Mutations that result in small decreases or increases in expression from the Escherichia coli galactose operon promoter region can be detected by using a plasmid in which the gal promoters were fused to the lac operon. We describe how the level of lac expression was adjusted so that the Lac phenotype of host cells was optimally sensitive to changes in the gal promoter sequence. We have investigated the properties of two new gal promoter mutations both in vivo and in vitro, and have determined their effects on the two overlapping gal promoters, P1 and P2. Although one mutation causes only a small reduction in overall expression in vivo, it completely suppresses transcription initiation at the P1 promoter. However, it also increases expression from the P2 promoter, which compensates for the change at P1. This mutation, a GC to AT transition, falls in a zone just upstream of the P1 Pribnow box, which is essential for P1 activity, whilst improving the homology between the P2 Pribnow box and the consensus sequence.

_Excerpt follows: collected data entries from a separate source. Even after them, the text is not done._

(** What a share's sections do to the bytes of its slot. *)
Lemma absorb_bytes slot s slot' r : absorb slot s = (r, slot') ->
  match r with
  | Err _ => slot' = slot
  | Ok a =>
      coinbase_bytes slot' <= coinbase_bytes slot + MAX_COINBASE_SECTION_BYTES /\
      match coinbase_added a with
      | None => coinbase_bytes slot' <= coinbase_bytes slot
      | Some id => coinbase_bytes (forget_coinbase slot' id) <= coinbase_bytes slot
      end
  end.
Proof using.
  unfold absorb. destruct (coinbase s) as [c|] eqn:Ec.
  2:{ destruct (absorb_job slot (job s)) as [ch sl] eqn:Ej. intros [= <- <-]. cbn [coinbase_added].
      assert (coinbase_bytes sl <= coinbase_bytes slot); [|unfold MAX_COINBASE_SECTION_BYTES; lia].
      unfold absorb_job in Ej. destruct (job s); [destruct (decide _)|]; injection Ej as _ <-; try lia.
      apply coinbase_bytes_nonneg. }
  destruct (MAX_COINBASE_SECTION_BYTES <? section_bytes c) eqn:El; [by intros [= <- <-]|]. apply Z.ltb_ge in El.
  pose proof (section_bytes_nonneg c) as Hc. pose proof (coinbase_bytes_nonneg slot) as Hs.
  destruct (absorb_job slot (job s)) as [ch sl] eqn:Ej.
  assert (Hsl : (sl = slot \/ coinbases sl = ∅) /\ coinbase_bytes sl <= coinbase_bytes slot).
  { unfold absorb_job in Ej. destruct (job s); [destruct (decide _)|]; injection Ej as _ <-; split; auto; lia. }
  destruct Hsl as [Hsl Hb]. destruct (decide _) as [|Hne].
  { intros [= <- <-]. cbn [coinbase_added]. lia. }
  destruct (bool_decide _ && _) eqn:Ef.
  { intros [= <- <-]. destruct Hsl as [->|He]; [done|]. apply andb_true_iff in Ef as [_ Ef]. apply Nat.leb_le in Ef.
    rewrite He, map_size_empty in Ef. unfold MAX_COINBASES_PER_SLOT in Ef. lia. }
  intros [= <- <-]. cbn [coinbase_added]. clear Hsl Ej Ef.
  assert (Hd : fsum section_bytes (delete (cb_id c) (coinbases sl)) <= coinbase_bytes sl) by apply (forget_bytes sl).
  assert (Hn : coinbase_bytes (insert_coinbase sl c) = section_bytes c + fsum section_bytes (delete (cb_id c) (coinbases sl))).
  { change (coinbase_bytes (insert_coinbase sl c)) with (fsum section_bytes (<[cb_id c := c]> (coinbases sl))).
    rewrite <- insert_delete_eq. apply fsum_insert, lookup_delete_eq. }
  split; [lia|]. change (coinbase_bytes (forget_coinbase (insert_coinbase sl c) (cb_id c)))
    with (fsum section_bytes (delete (cb_id c) (<[cb_id c := c]> (coinbases sl)))).
  rewrite delete_insert_eq. lia.
Qed.
(* ===== verification/Replies.v ===== *)
(** Coinbaser requests ([prime/primed/src/session.rs], with the window snapshot of
    [prime/primed/src/state.rs]): which requests are priced afresh and which repeat a reply, the
    replies a session keeps, and the snapshot a reply is priced off.

    Identities are strings, instants are in nanoseconds. *)

From S2P Require Import Prelude Bytes Tides Split Window Grace Ledger Cursor Coinbaser Coinbase Mining Handshake Pow Verify State Settle.
Open Scope Z_scope.

(** * The snapshot *)

Definition COINBASER_BASE_TTL : Z := secs 1.

Record CoinbaserBase := {
  cbb_miners : list MinerStat;
  cbb_total_work : Z;
  cbb_target_work : Z;
  cbb_rebate_owed : Z;
  cbb_scripts : gmap string (list Z);
  built_at : Z
}.

Definition base_total_carry (b : CoinbaserBase) : Z := foldl (fun a m => sat_add u64_max a (m_carry m)) 0 (cbb_miners b).

(** The scripts of the identities that have one; [to_script] is [address::to_script] on the
    network of the pool. *)
Definition scripts_of (to_script : string -> option (list Z)) (ms : list MinerStat) : gmap string (list Z) :=
  list_to_map (omap (fun m => s ← to_script (m_identity m); Some (m_identity m, s)) ms).

(** A snapshot of the window. *)
Definition snapshot (to_script : string -> option (list Z)) (w : Window) (now : Z) : panics CoinbaserBase :=
  ms ← miners w;
  Ret {| cbb_miners := ms; cbb_total_work := total_work w; cbb_target_work := target_work w;
         cbb_rebate_owed := rebate_owed w; cbb_scripts := scripts_of to_script ms; built_at := now |}.

(** [Shared::coinbaser_base]: the snapshot in the slot while it is fresh, or a new one. *)
Definition coinbaser_base (to_script : string -> option (list Z)) (slot : option CoinbaserBase) (w : Window) (now : Z)
    : panics CoinbaserBase :=
  match slot with
  | Some b => if elapsed now (built_at b) <? COINBASER_BASE_TTL then Ret b else snapshot to_script w now
  | None => snapshot to_script w now
  end.

(** * Requests *)

Definition COINBASERS_KEPT : nat := 16.
Definition COINBASER_BURST : Z := 32.
Definition COINBASER_REFILL : Z := secs 1.
Definition MAX_MONEY : Z := 2100000000000000.

(** [coinbasers], [next_coinbaser_id], [coinbaser_tokens] and [coinbaser_refill_at]. *)
Record Replies := { kept : list IssuedCoinbaser; next_id : Z; tokens : Z; refill_at : Z }.

Definition replies_new (now : Z) : Replies :=
  {| kept := []; next_id := 1; tokens := COINBASER_BURST; refill_at := now |}.

(** The refill of the bucket. The code divides seconds as floats; below the burst the quotient is
    exact, and above it the bucket is full either way. *)
Definition refill (st : Replies) (now : Z) : Replies :=
  let gone := elapsed now (refill_at st) in
  if COINBASER_REFILL <=? gone then
    {| kept := kept st; next_id := next_id st;
       tokens := Z.min (sat_add u32_max (tokens st) (Z.min (gone / COINBASER_REFILL) u32_max)) COINBASER_BURST;
       refill_at := now |}
  else st.

(** How a request is answered: with the reply [c] again, or afresh; [over] is the request being
    over the rate with nothing to repeat. *)
Inductive Plan := RepeatOf (c : IssuedCoinbaser) | Fresh (over : bool) | OverButFresh.

Definition matches_request (id value : Z) (budget : option Z) (c : IssuedCoinbaser) : bool :=
  (ic_id c =? id) && (ic_value c =? value) && bool_decide (class_budget c = budget)
  && negb (length (ic_outputs c) =? 0)%nat.

(** The first half of [on_coinbaser_request], up to the split. *)
Definition plan_reply (st : Replies) (value : Z) (budget : option Z) : panics (Replies * Plan) :=
  match coinbaser_action (tokens st) (kept st) value budget with
  | FreshReply =>
      t ← chk_sub (tokens st) 1;
      Ret ({| kept := kept st; next_id := next_id st; tokens := t; refill_at := refill_at st |}, Fresh false)
  | Repeat id =>
      Ret (st, match find (matches_request id value budget) (rev (kept st)) with
               | Some c => RepeatOf c
               | None => OverButFresh
               end)
  | FreshOverRate => Ret (st, Fresh true)
  end.

(** The id a fresh reply takes. *)
Definition take_id (st : Replies) : Replies * Z :=
  ({| kept := kept st; next_id := if next_id st =? 255 then 1 else next_id st + 1;
      tokens := tokens st; refill_at := refill_at st |}, next_id st).

(** A reply, kept with the last few. *)
Definition keep_reply (st : Replies) (c : IssuedCoinbaser) : Replies :=
  let l := kept st ++ [c] in
  {| kept := drop (length l - COINBASERS_KEPT) l; next_id := next_id st; tokens := tokens st; refill_at := refill_at st |}.

(** A fresh reply: the split of the snapshot, and what is kept of it once it is sent. *)
Definition price_reply (pool_params : SplitParams) (b : CoinbaserBase) (value : Z) (budget : option Z) (now_ts : Z)
    : panics Split.Split :=
  compute (cbb_miners b) (cbb_total_work b) value (class_params pool_params budget) (cbb_rebate_owed b) now_ts
    (fun i => cbb_scripts b !! i).

Definition issued_reply (pool_script : list Z) (id value : Z) (prev_hash : Hash) (budget : option Z)
    (tip : option Tip) (sp : Split.Split) : panics IssuedCoinbaser :=
  height ← match tip with Some t => chk_add u32_max (t_height t) 1 | None => Ret 0 end;
  Ret {| ic_id := id; ic_value := value; ic_prev_hash := prev_hash; ic_height := height;
         ic_outputs := coinbaser_outputs sp pool_script; ic_payees := s_payees sp; ic_unpaid := s_unpaid sp;
         ic_rebate_credits := s_rebate_credits sp; ic_owed_credited := s_rebate_owed_credited sp;
         ic_deferred := s_rebate_deferred sp; class_budget := budget |}.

The second mutation causes a small increase in P1 activity. This change, a GC to AT transition at -23, falls in the spacer region between the Pribnow box and the -35 region, a zone containing no known promoter consensus sequences. We suggest that this mutation, which creates a stretch of five AT base pairs, acts by increasing the twist angle of the sequences in the spacer region. We argue that the increase in promoter activity is due to this twist changing the relative orientation of the Pribnow box and -35 regions.